**ACTIVITY:** Write out again, please, the records below from the first line to the line holding "(l : list A)", inclusive, and nothing else.

**DATA FOR ANALYSIS:**
————————

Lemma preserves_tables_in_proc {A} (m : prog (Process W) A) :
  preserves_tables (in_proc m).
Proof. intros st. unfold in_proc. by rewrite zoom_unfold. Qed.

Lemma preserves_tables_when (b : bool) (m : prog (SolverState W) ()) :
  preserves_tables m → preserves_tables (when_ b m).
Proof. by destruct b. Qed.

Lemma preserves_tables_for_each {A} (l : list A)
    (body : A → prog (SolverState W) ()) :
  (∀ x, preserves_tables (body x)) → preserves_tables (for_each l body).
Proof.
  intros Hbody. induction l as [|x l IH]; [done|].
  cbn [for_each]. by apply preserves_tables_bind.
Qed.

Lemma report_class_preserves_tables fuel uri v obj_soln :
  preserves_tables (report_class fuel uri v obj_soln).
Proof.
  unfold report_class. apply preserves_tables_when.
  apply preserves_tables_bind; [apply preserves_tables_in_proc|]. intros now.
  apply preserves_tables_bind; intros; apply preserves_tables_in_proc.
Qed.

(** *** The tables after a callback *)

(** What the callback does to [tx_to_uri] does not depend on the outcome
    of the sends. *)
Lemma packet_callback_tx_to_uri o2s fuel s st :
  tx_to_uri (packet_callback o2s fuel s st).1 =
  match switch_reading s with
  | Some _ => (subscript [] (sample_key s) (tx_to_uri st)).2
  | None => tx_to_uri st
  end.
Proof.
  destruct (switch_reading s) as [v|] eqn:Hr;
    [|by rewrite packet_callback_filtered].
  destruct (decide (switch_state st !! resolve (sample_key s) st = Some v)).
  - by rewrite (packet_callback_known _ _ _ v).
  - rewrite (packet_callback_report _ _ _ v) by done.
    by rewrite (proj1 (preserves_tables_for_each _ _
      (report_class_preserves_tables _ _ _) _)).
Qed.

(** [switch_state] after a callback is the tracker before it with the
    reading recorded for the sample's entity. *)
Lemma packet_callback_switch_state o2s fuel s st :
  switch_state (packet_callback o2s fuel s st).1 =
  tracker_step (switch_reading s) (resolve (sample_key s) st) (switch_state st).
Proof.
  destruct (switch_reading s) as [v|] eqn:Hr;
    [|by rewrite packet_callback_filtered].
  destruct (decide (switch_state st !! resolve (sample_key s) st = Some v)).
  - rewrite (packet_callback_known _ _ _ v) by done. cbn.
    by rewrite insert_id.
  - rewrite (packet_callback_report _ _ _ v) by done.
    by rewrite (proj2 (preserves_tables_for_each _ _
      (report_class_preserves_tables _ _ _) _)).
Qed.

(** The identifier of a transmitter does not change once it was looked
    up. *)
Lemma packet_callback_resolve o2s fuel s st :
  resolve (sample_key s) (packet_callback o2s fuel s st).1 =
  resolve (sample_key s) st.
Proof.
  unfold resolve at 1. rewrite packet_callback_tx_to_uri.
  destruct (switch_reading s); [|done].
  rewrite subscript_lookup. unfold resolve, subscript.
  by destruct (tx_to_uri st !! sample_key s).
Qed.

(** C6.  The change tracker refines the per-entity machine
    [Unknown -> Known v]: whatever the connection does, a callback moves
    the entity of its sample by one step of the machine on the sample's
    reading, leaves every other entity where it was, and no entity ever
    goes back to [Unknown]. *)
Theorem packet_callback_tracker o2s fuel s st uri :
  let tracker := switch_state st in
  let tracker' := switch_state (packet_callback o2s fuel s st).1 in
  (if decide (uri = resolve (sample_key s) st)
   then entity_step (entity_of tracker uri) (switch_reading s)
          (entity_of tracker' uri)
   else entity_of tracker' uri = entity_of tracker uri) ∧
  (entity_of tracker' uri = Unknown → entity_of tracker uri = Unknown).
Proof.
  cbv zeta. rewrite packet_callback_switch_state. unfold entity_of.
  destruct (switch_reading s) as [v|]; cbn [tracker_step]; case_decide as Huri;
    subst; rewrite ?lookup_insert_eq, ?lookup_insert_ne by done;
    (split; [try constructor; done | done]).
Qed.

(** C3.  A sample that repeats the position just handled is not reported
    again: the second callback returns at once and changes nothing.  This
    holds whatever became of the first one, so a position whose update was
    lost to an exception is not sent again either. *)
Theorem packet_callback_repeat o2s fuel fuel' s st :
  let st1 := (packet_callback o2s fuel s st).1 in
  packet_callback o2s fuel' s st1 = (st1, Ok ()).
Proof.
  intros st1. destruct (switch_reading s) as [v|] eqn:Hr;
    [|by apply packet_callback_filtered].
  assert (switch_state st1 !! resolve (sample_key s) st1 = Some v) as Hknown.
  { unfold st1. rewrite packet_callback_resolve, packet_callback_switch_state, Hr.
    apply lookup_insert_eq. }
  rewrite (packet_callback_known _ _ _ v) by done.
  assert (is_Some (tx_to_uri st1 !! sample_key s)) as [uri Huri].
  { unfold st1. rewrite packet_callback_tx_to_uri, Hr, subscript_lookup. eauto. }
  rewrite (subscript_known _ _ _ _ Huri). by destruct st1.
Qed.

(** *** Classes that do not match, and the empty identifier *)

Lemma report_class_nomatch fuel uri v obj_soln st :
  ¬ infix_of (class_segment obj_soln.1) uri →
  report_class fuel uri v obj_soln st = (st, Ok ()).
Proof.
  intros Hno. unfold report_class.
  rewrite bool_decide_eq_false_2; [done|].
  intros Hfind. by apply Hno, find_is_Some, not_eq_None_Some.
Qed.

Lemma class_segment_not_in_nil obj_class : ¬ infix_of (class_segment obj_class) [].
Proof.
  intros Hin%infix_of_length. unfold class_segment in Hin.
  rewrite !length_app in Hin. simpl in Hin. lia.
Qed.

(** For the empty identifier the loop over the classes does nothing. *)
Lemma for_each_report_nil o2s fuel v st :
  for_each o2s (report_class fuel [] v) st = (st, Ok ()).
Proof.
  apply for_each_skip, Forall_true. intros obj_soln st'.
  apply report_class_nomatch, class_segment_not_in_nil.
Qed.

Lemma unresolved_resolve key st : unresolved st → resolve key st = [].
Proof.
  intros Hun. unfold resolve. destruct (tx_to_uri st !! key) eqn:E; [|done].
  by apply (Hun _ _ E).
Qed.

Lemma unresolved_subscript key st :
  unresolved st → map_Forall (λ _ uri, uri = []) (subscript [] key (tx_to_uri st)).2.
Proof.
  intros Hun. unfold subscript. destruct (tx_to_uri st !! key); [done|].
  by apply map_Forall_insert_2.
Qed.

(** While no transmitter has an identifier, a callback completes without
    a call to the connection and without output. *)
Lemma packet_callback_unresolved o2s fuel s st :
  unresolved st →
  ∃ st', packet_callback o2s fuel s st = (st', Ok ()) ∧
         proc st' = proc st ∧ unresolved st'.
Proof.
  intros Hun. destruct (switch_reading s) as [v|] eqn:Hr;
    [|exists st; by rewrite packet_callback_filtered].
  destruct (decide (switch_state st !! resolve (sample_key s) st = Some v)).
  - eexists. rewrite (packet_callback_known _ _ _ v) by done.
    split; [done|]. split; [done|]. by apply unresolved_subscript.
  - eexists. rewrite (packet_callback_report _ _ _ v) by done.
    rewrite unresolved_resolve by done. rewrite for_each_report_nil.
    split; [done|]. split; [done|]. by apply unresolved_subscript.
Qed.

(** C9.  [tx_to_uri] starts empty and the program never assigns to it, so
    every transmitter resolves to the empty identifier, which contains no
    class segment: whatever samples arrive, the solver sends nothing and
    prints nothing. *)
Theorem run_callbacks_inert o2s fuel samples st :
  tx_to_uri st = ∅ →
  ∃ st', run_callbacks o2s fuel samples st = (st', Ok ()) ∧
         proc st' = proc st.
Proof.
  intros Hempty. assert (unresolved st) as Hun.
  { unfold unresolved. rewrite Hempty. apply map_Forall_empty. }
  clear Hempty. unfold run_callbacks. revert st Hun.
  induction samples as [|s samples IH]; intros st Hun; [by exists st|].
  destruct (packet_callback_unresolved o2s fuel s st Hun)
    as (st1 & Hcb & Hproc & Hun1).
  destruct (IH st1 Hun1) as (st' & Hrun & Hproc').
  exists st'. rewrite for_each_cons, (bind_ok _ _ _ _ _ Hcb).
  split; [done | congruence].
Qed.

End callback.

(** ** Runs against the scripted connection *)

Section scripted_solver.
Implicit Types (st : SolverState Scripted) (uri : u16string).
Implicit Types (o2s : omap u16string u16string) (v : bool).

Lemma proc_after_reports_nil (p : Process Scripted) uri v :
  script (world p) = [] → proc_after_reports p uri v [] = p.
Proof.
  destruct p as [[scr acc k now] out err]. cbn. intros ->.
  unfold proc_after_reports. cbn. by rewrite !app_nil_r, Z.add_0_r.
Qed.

————————

**ANSWER TO THE PROBLEM:**
Lemma preserves_tables_in_proc {A} (m : prog (Process W) A) :
  preserves_tables (in_proc m).
Proof. intros st. unfold in_proc. by rewrite zoom_unfold. Qed.

Lemma preserves_tables_when (b : bool) (m : prog (SolverState W) ()) :
  preserves_tables m → preserves_tables (when_ b m).
Proof. by destruct b. Qed.

Lemma preserves_tables_for_each {A} (l : list A)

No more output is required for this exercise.